“Além do horizonte, existe um lugar”

EXCLUSIVO – Lançadas no dia 15 de abril, pela Superintendência de Seguros Privados (Susep), as circulares da autarquia 698/2024 e 699/2024 dispõem sobre as regras e critérios complementares de funcionamento e de operação da cobertura por sobrevivência oferecida em planos de previdência complementar aberta e em planos de seguro de pessoas, respectivamente. Ambas complementam dispositivos de duas resolução também recentemente aprovadas pelo Conselho Nacional de Seguros Privados (CNSP), a 463/2024 e a 464/2024, que fixaram o novo marco regulatório sobre a matéria.
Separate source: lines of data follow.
(** * create_icon.py: the icon generator of the VS Code Agent extension

    A shallow embedding of [scripts/create_icon.py]: the pixel generator
    [make_pixel], the raw scanline buffer [raw], the PNG chunk framing
    [chunk], the assembled stream [png] and the output path [outpath].

    Python integers are unbounded and are modelled as [Z]. Byte strings are
    [list byte]. Python exceptions are explicit: a computation that may
    raise returns a [result]. Python floats are IEEE-754 binary64 numbers,
    modelled with the executable specification [SpecFloat] of the standard
    library (precision 53, maximal exponent 1024). *)

From Stdlib Require Import ZArith List Bool Lia String Ascii.
From Stdlib Require Import Strings.Byte.
From Stdlib Require Import Floats.SpecFloat.
From Stdlib Require Import DecimalString.
Import ListNotations.

Local Open Scope Z_scope.

(** ** Exceptions *)

Module Py.

Inductive exn : Type :=
| OverflowError       (* int too large to convert to float *)
| StructError         (* struct.error: argument out of range *)
| ZlibError.          (* zlib.error *)

Inductive result (A : Type) : Type :=
| Ok (a : A)
| Raise (e : exn).

Arguments Ok {A} a.
Arguments Raise {A} e.

Definition bind {A B : Type} (r : result A) (k : A -> result B) : result B :=
  match r with
  | Ok a => k a
  | Raise e => Raise e
  end.

End Py.

Import Py.

Notation "x <- r ;; k" := (bind r (fun x => k))
  (at level 61, r at next level, right associativity).

Definition bytes : Type := list byte.

(** ** Floating point: binary64 *)

Module F64.

Definition prec : Z := 53.
Definition emax : Z := 1024.
(** X24.  The statistics posted for a zone carry the area of the zone.  When the
    area is not above zero (zero or NaN), the zone is not classified: no
    [areaType], [isRural] false, no note, both densities 0.  When it is,
    the densities are the counts divided by the area, [areaType] is
    ['Rural'] below 100 addresses per square mile, ['Suburban'] below 1000
    and ['Urban'] otherwise, and [isRural] and the advisory note go with
    ['Rural'] only. *)
Theorem analyzeZipCode_classification (Math : MathObject) (zone : Feature) (w : World) :
  has_rings (geometry zone) ->
  exists stats elapsed,
    analyzeZipCode Math zone w =
      (Normal tt,
       {| engine := engine w;
          outbox := outbox w ++ [zipCodeAnalysisReady stats elapsed];
          clock := clock w;
          ticks := S (S (ticks w)) |}) /\
    calculatePolygonArea Math zone = Normal (areaSqMiles stats) /\
    if (areaSqMiles stats > #0)%js then
      addressDensity stats = (addressCount stats / areaSqMiles stats)%js /\
      hydrantDensityPerSqMile stats = (hydrantCount stats / areaSqMiles stats)%js /\
      areaType stats =
        Some (if (addressDensity stats < #100)%js then "Rural"
              else if (addressDensity stats < #1000)%js then "Suburban"
              else "Urban") /\
      isRural stats = (addressDensity stats < #100)%js /\
      ruralNote stats =
        (if (addressDensity stats < #100)%js then Some rural_note else None)
    else
      areaType stats = None /\ isRural stats = false /\ ruralNote stats = None /\
      addressDensity stats = (#0)%js /\ hydrantDensityPerSqMile stats = (#0)%js.
Proof.
  intros Hrings. rewrite analyzeZipCode_run. unfold zone_statistics.
  destruct (calculatePolygonArea Math zone) as [area|] eqn:Ea;
    [|apply calculatePolygonArea_throws in Ea; contradiction].
  destruct (count_hydrants_total zone (hydrantsList (engine w)) (initial_stats area) Hrings)
    as [s1 H1].
  rewrite H1. apply count_hydrants_frame in H1.
  destruct (count_stations_total zone (stationsList (engine w)) s1 Hrings) as [s2 H2].
  rewrite H2. apply count_stations_frame in H2.
  destruct (count_addresses_total zone (addressesWithDistances (engine w))
              (s2, (#0)%js, (#0)%js) Hrings) as [[[s3 th] ts] H3].
  rewrite H3. apply count_addresses_frame in H3. simpl in H3.
  eexists. eexists. split; [reflexivity|].
  destruct (derive_ratios_frame th ts s3) as (Ha & Hh & Hc & Hd & Hp & Hr & Hn & Ht).
  set (s4 := derive_ratios th ts s3) in *.
  destruct H3 as (Ha3 & Hh3 & Hd3 & Hp3 & Hr3 & Hn3 & Ht3).
  assert (Harea : areaSqMiles s4 = area).
  { rewrite Ha, Ha3, H2, H1. reflexivity. }
  assert (Hinit : addressDensity s4 = (#0)%js /\ hydrantDensityPerSqMile s4 = (#0)%js /\
                  isRural s4 = false /\ ruralNote s4 = None /\ areaType s4 = None).
  { rewrite Hd, Hp, Hr, Hn, Ht, Hd3, Hp3, Hr3, Hn3, Ht3, H2, H1. simpl. auto. }
  destruct Hinit as (Hd0 & Hp0 & Hr0 & Hn0 & Ht0).
  clearbody s4.
  destruct (classify_result area s4) as (Hca & Hch & Hcc & Hcl).
  rewrite Hca, Harea. split; [reflexivity|].
  destruct (area > #0)%js.
  - destruct Hcl as (-> & -> & -> & -> & ->). rewrite Hch, Hcc, Hr0.
    repeat split. destruct (addressCount s4 / area < #100)%js; reflexivity.
  - destruct Hcl as (-> & -> & -> & -> & ->). auto.
Qed.

(** ** The engine on the sample run *)

Lemma precompute_coverage_flags_witness :
  In Scenario.home_record (addressesWithDistances (engine Scenario.precomputed)) /\
  within1000ft Scenario.home_record = true.
Proof.
  assert (Hin : In Scenario.home_record
                   (addressesWithDistances (engine Scenario.precomputed))).
  { unfold Scenario.precomputed. rewrite precompute_table. left. reflexivity. }
  split; [exact Hin|].
  destruct (proj2 (precompute_coverage_flags ref_Math Scenario.addresses Scenario.indexed)
              Scenario.home_record Hin) as (_ & _ & _ & _ & H & _).
  apply H. vm_compute. reflexivity.
Defined.

Lemma analyzeZipCode_completes_witness :
  exists stats elapsed,
    fst (analyzeZipCode ref_Math Scenario.downtown Scenario.precomputed) = Normal tt /\
    outbox (snd (analyzeZipCode ref_Math Scenario.downtown Scenario.precomputed)) =
      outbox Scenario.precomputed ++ [zipCodeAnalysisReady stats elapsed].
Proof.
  apply (proj1 (analyzeZipCode_completes ref_Math Scenario.downtown Scenario.precomputed)).
  simpl. discriminate.
Defined.

Lemma polygon_helpers_throw_witness :
  pointInPolygon (dec 38581 3) (dec (-121491) 3)
    {| geometry := MultiPolygon ([[Scenario.downtown_ring]] ++ [] :: []) |} = Normal true /\
  pointInPolygon (#0)%js (#0)%js
    {| geometry := MultiPolygon ([[Scenario.downtown_ring]] ++ [] :: []) |} = TypeError.
Proof.
  split.
  - rewrite (proj1 (proj2 (proj2 (polygon_helpers_throw ref_Math
                                    (dec 38581 3) (dec (-121491) 3))))
               [[Scenario.downtown_ring]] []).
    + vm_compute. reflexivity.
    + repeat constructor. discriminate.
  - rewrite (proj1 (proj2 (proj2 (polygon_helpers_throw ref_Math (#0)%js (#0)%js)))
               [[Scenario.downtown_ring]] []).
    + vm_compute. reflexivity.
    + repeat constructor. discriminate.
Defined.

(** The test used to check, record by record, that a zone holds no record. *)
Lemma outside_all (zone : Feature) (table : list AddressRecord) :
  forallb (fun a => match pointInPolygon (lat (source a)) (lon (source a)) zone with
                    | Normal false => true
                    | _ => false
                    end) table = true ->
  forall a, In a table ->
    pointInPolygon (lat (source a)) (lon (source a)) zone = Normal false.
Proof.
  intros H a Ha. rewrite forallb_forall in H. specialize (H a Ha).
  destruct (pointInPolygon _ _ zone) as [[]|]; congruence.
Defined.

Lemma analyzeZipCode_no_address_witness :
  exists stats elapsed,
    outbox (snd (analyzeZipCode ref_Math Scenario.elsewhere Scenario.precomputed)) =
      outbox Scenario.precomputed ++ [zipCodeAnalysisReady stats elapsed] /\
    coveragePercent500 stats = Some "0" /\
    avgDistanceToHydrant stats = (#0)%js.
Proof.
  destruct (analyzeZipCode_no_address ref_Math Scenario.elsewhere Scenario.precomputed)
    as (stats & elapsed & Hrun & H500 & _ & _ & _ & Havg & _).
  - simpl. discriminate.
  - apply outside_all. vm_compute. reflexivity.
  - exists stats, elapsed. rewrite Hrun. auto.
Defined.

Lemma analyzeZipCode_min_max_witness :
  exists stats elapsed,
    outbox (snd (analyzeZipCode ref_Math Scenario.downtown Scenario.precomputed)) =
      outbox Scenario.precomputed ++ [zipCodeAnalysisReady stats elapsed] /\
    (nearestHydrantDist Scenario.home_record < minDistance stats)%js = false /\
    (nearestHydrantDist Scenario.home_record > maxDistance stats)%js = false.
Proof.
  destruct (analyzeZipCode_min_max ref_Math Scenario.downtown Scenario.precomputed)
    as (stats & elapsed & Hrun & Hmm).
  - simpl. discriminate.
  - exists stats, elapsed. rewrite Hrun. split; [reflexivity|].
    apply Hmm.
    + unfold Scenario.precomputed. rewrite precompute_table. left. reflexivity.
    + vm_compute. reflexivity.
Defined.

Lemma analyzeZipCode_classification_witness :
  exists stats elapsed,
    outbox (snd (analyzeZipCode ref_Math Scenario.downtown Scenario.precomputed)) =
      outbox Scenario.precomputed ++ [zipCodeAnalysisReady stats elapsed] /\
    calculatePolygonArea ref_Math Scenario.downtown = Normal (areaSqMiles stats).
Proof.
  destruct (analyzeZipCode_classification ref_Math Scenario.downtown Scenario.precomputed)
    as (stats & elapsed & Hrun & Harea & _).
  - simpl. discriminate.
  - exists stats, elapsed. rewrite Hrun. auto.
Defined.

Lemma precompute_records_sound_witness :
  exists s,
    nearestStationData Scenario.home_record = Some s /\ In s Scenario.stations.
Proof.
  assert (Hin : In Scenario.home_record
                   (addressesWithDistances
                      (engine (snd (precomputeAddressDistances ref_Math Scenario.addresses
                                      (process ref_Math Scenario.indexing
                                         (initial_world Scenario.clock))))))).
  { rewrite precompute_table. left. reflexivity. }
  destruct (precompute_records_sound ref_Math Scenario.indexing Scenario.clock
              Scenario.addresses Scenario.home_record Hin) as [_ H].
  destruct (nearestStationData Scenario.home_record) as [s|] eqn:E.
  - exists s. split; [reflexivity|]. exact (proj1 H).
  - exfalso. revert E. vm_compute. discriminate.
Defined.

Lemma precompute_without_stations_witness :
  forallb (fun a => negb (withinStationMile a))
    (addressesWithDistances
       (engine (snd (precomputeAddressDistances ref_Math Scenario.addresses
                       Scenario.hydrants_only)))) = true.
Proof.
  destruct (precompute_without_stations ref_Math Scenario.addresses Scenario.hydrants_only)
    as [Hrec _]; [reflexivity|].
  apply forallb_forall. intros a Ha.
  destruct (Hrec a Ha) as (_ & _ & ->). reflexivity.
Defined.

Lemma pointInPolygon_any_part_witness :
  pointInPolygon (dec 38581 3) (dec (-121491) 3) Scenario.both = Normal true.
Proof.
  unfold Scenario.both.
  rewrite (proj1 (proj2 (pointInPolygon_any_part (dec 38581 3) (dec (-121491) 3)))).
  - vm_compute. reflexivity.
  - repeat constructor; discriminate.
Defined.

Lemma degenerate_zone_witness :
  pointInPolygon (dec 385 1) (dec (-1215) 1) Scenario.dot = Normal false /\
  calculatePolygonArea ref_Math Scenario.dot = Normal (#0)%js.
Proof.
  destruct (degenerate_zone ref_Math Scenario.dot) as [Hpip Harea].
  - simpl. eexists. split; [reflexivity|]. simpl. lia.
  - split; [apply Hpip|exact Harea].
Defined.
“Ambas as circulares representam um esforço conjunto da Susep para consolidar e modernizar as normas anteriores, alinhando-se com novas leis e resoluções aprovadas pelo CNSP. Estas regulamentações são um passo significativo em direção a um mercado mais moderno e flexível, oferecendo opções mais claras e diversificadas para os participantes dos planos de previdência e seguro”, enfatiza o presidente do Clube Vida em Grupo do Rio de Janeiro (CVG-RJ), Edson Calheiros, à revista Apólice, que ouviu outros especialistas do mercado para abordar os principais aspectos das novas regras. Dentre elas, destacam-se: a inclusão da definição do conceito de “ciclo de renda”; a previsão da opção de o segurado contratar renda vitalícia nos planos indicados nas resoluções; a inclusão da faculdade do participante fazer aportes, no período inicial de adesão a plano com cláusula de Opt Out e o tratamento da nova pertinência temática trazida pelo Fundo ou Plano Exclusivo Familiar relativamente à resolução do VGBL.

Além de revogar seis circulares, cujos conteúdos foram ajustados e incorporados às duas novas circulares (698 e 699 de 2024), a publicação das duas circulares consolida os normativos da Susep que abordam a cobertura por sobrevivência oferecida em planos de previdência complementar aberta e em planos de seguro de pessoas, promovendo, ainda, ampla revisão dos normativos que tratam o assunto e garantindo uma adequação da regulamentação infralegal às Leis nº 14.652/2023, nº 14.754/2023 e nº 14.803/2023. 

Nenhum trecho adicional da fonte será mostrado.